For example, if you wanted to turn on the sepfiles option, specify a minimum allele frequency of 1%, and specify your input files, you could enter the command:

snpgenie-1.2.pl --sepfiles --minfreq=0.01 --snpreport=mySNPreport.txt --fastafile=myFASTA.fa --gtffile=myGTF.gtf

How SNPGenie Works

Given the appropriate files, SNPGenie calculates gene and nucleotide diversities for different types of sites in a protein-coding sequence. Nucleotide diversity may be defined as the average number of nucleotide variants per nucleotide site for all pairwise comparisons. To distinguish between nonsynonymous and synonymous differences and sites, it is necessary to consider the codon context of each nucleotide in a sequence. This is why the user must submit the starting and ending sites of the coding regions in the .gtf file, along with the reference FASTA sequence file, so that the numbers of nonsynonymous and synonymous sites for each codon may be accurately estimated by the Nei-Gojobori (1986) method. SNPGenie first splits the coding sequence into codons, each of which contains 3 sites. The software then determines the number of these sites which are nonsynonymous and synonymous by testing all polymorphisms present at each site of every codon in the sequence. Because different nucleotide variants at the same site may lead to both nonsynonymous and synonymous polymorphisms, fractional sites occur frequently (e.g., only 2 of 3 possible nucleotide substitutions at the third position of AGA cause an amino acid change; thus, that site is considered 2/3 nonsynonymous and 1/3 synonymous). Next, the SNP report is consulted for the presence of variants to produce a revised estimate. Variants are incorporated through averaging weighted by their frequency. Although it is relatively rare, high levels of sequence variation may alter the number of nonsynonymous and synonymous sites in a particular codon, contributing to an altered picture of natural selection.
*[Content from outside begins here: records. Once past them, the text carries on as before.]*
Record Config := {
  AgentURL : string; HostID : string; HostName : string; SSHKeyPath : string; SSHDir : string;
  SocketPath : string; CacheTTL : Z; BundleInterval : Z; RenewInterval : Z;
  HeartbeatInterval : Z; ReloadCommand : string; SessionAudit : bool
}.

(** [Paths] is its state directory. *)
Definition ConfigFile (stateDir : string) : string := Path_Join stateDir "config.yaml".
Definition AgentKeyFile (stateDir : string) : string := Path_Join stateDir "agent.key".
Definition AgentCertFile (stateDir : string) : string := Path_Join stateDir "agent.crt".
Definition ServerCAFile (stateDir : string) : string := Path_Join stateDir "server-ca.pem".
Definition CacheFile (stateDir : string) : string := Path_Join stateDir "principals-cache.json".
Definition DefaultSocket (stateDir : string) : string := Path_Join stateDir "agentd.sock".
Definition SocketTokenFile (stateDir : string) : string := Path_Join stateDir "socket-token".
Definition SpoolFile (stateDir : string) : string := Path_Join stateDir "sessions-spool.jsonl".

Definition HostCertPath (sshKeyPath : string) : string :=
  TrimSuffix sshKeyPath ".pub" +:+ "-cert.pub".
Definition UserCAPath (sshDir : string) : string := Path_Join sshDir "guided-ssh-user-ca.pub".
Definition SnippetPath (sshDir : string) : string :=
  Path_Join (Path_Join sshDir "sshd_config.d") "guided-ssh.conf".
(** [bufio.Scanner] stops at a line that does not fit its buffer; a line that
    is no event is skipped (the carriage return it strips is white space). *)
Fixpoint scan_lines (lines : list string) : list string :=
  match lines with
  | [] => []
  | l :: ls => if (Z.of_nat (String.length l) <? maxLine)%Z then l :: scan_lines ls else []
  end.
Definition parse_line (line : string) : option sessionEventWire :=
  if bool_decide (TrimSpace line = "") then None else json_parse (TrimSpace line) ≫= wire_of.
Definition parseSpool (raw : string) : list sessionEventWire :=
  omap parse_line (scan_lines (Split raw "010")).
Fixpoint mustMarshalLines (evs : list sessionEventWire) : string :=
  match evs with
  | [] => ""
  | ev :: evs =>
      match spool_line ev with
      | Some line => line +:+ newline +:+ mustMarshalLines evs
      | None => mustMarshalLines evs
      end
  end.

Definition requeueSpool (d : Daemon) (lines : string) : IO unit :=
  if bool_decide (lines = "") then io_ret ()
  else
    let! existing := io_try (ReadFile (SpoolFile (d_StateDir d))) in
    let existing := match existing with Ok s => s | Err _ => "" end in
    let! _ := io_try (WriteFile (SpoolFile (d_StateDir d)) (lines +:+ existing)) in
    io_ret ().
Definition toy_response : enrollResponse := {|
  resp_HostID := "20"; resp_HostCertificate := "cert-web1"; resp_UserCABundle := "ca";
  resp_MTLSCertificate := "crt-1"; resp_MTLSCA := "root" |}.

(** A disk that fills up while the snippet is written: enrollment fails, and the
    cut snippet stays. *)
Example partial_snippet_stays :
  let '(r, m) := write_checked (H1 := toy_commands) (H2 := toy_env) (with_defaults toy_options "web1") "sshd"
    toy_response
    (with_faults [NoFault; NoFault; NoFault; NoFault; FailsAfter 3] toy_new_host) in
  is_ok r = false ∧ String.length <$> mc_Files m !! SnippetPath "/etc/ssh" = Some 3%nat.
Proof. vm_compute. done. Qed.

Lemma enrollment_writes_after_acceptance_witness :
  accepted toy_enroll_answer toy_options.
Proof.
  destruct (enrollment_writes_after_acceptance (H := toy_yaml) (H0 := toy_host) (H1 := toy_commands)
    (H2 := toy_env) toy_enroll_answer (λ _, "cafe") toy_options toy_new_host _ _
    (surjective_pairing _)) as [_ Hacc].
  apply Hacc. intros E. apply (f_equal (lookup "/var/lib/guided-ssh/socket-token")) in E.
  vm_compute in E. discriminate.
Defined.


Lemma pam_hook_added_once_witness :
  ∃ m' rest, ensurePAMLine "/etc/pam.d/sshd" (pam_hook "gssh-agentd" "/var/lib/guided-ssh") toy_new_host =
    (Ok (), m') ∧ mc_Files m' !! "/etc/pam.d/sshd" = Some ("auth required" +:+ rest) ∧
    Contains ("auth required" +:+ rest) pamManagedMarker = true ∧
    ensurePAMLine "/etc/pam.d/sshd" (pam_hook "other" "/srv") m' = (Ok (), m').
Proof. apply pam_hook_added_once; reflexivity. Defined.

Lemma probe_terminates_witness :
  ∃ key m', probeRunningSSHD (H0 := toy_env) "127.0.0.1:22" true (toy_machine [0; 5 * Second]%Z []) =
    (Ok (Some key), m').
Proof.
  apply (probe_terminates (H := toy_env)). repeat constructor; vm_compute; discriminate.
Defined.

Definition toy_activated : result unit * Machine :=
  writeAndActivate (H := toy_yaml) (H1 := toy_commands) (H2 := toy_env) (λ _, "cafe")
    (with_defaults toy_options "web1") "key-1" toy_response toy_new_host.
Lemma enrolled_agent_starts_witness :
  ∃ d, NewDaemon (H0 := toy_yaml) (H1 := toy_host) "/var/lib/guided-ssh" toy_activated.2 =
         (Ok d, toy_activated.2) ∧ d_ClientCert d = ("crt-1", "key-1").
Proof.
  destruct (enrolled_agent_starts (H := toy_yaml) (H0 := toy_host) (H1 := toy_commands)
    (H2 := toy_env) (λ _, "cafe") (with_defaults toy_options "web1") "key-1" toy_response
    toy_new_host toy_activated.2) as (d & cmd & Hd & _ & Hc).
  - reflexivity.
  - vm_compute. reflexivity.
  - discriminate.
  - discriminate.
  - discriminate.
  - reflexivity.
  - reflexivity.
  - exists d. split; [exact Hd|exact Hc].
Defined.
Next, SNPGenie calculates the number of nucleotide differences for each codon in each ORF specified in the .gtf file. Calculating nucleotide diversity codon-by-codon enables sliding-window analyses that may help to pinpoint important nucleotide regions subject to varying forms of natural selection. SNPGenie determines the average number of pairwise differences as follows: for every variant in the SNP Report, the number of variants is calculated as the product of the variant’s relative frequency and the coverage at that site. For each variant nucleotide (up to 3 non-reference nucleotides), the number of variants is stored, and their sum is subtracted from the coverage to yield the reference’s absolute frequency. Next, for each pairwise nucleotide comparison at the site, it is determined whether the comparison represents a nonsynonymous or synonymous change. If the former, the product of their absolute frequencies contributes to the number of nonsynonymous pairwise differences; if the latter, it contributes to the number of synonymous pairwise differences. When comparing codons with more than one nucleotide difference, all possible mutational pathways are considered, per the method of Nei & Gojobori (1986). The sum of pairwise differences is divided by the total number of pairwise comparisons at the codon (nC2, where n = coverage) to yield the mean number of differences per site of each type. This is calculated separately for nonsynonymous and synonymous comparisons. For further background, see Nelson & Hughes (2015).

Output

SNPGenie creates a new folder called SNPGenie_Results within the working directory. This contains the following TAB-delimited results files:

  1. SNPGenie_parameters.txt, containing the input parameters and file names.

  2. SNPGenie_LOG.txt, documenting any peculiarities or errors encountered. Warnings are also printed to the Terminal (shell) window.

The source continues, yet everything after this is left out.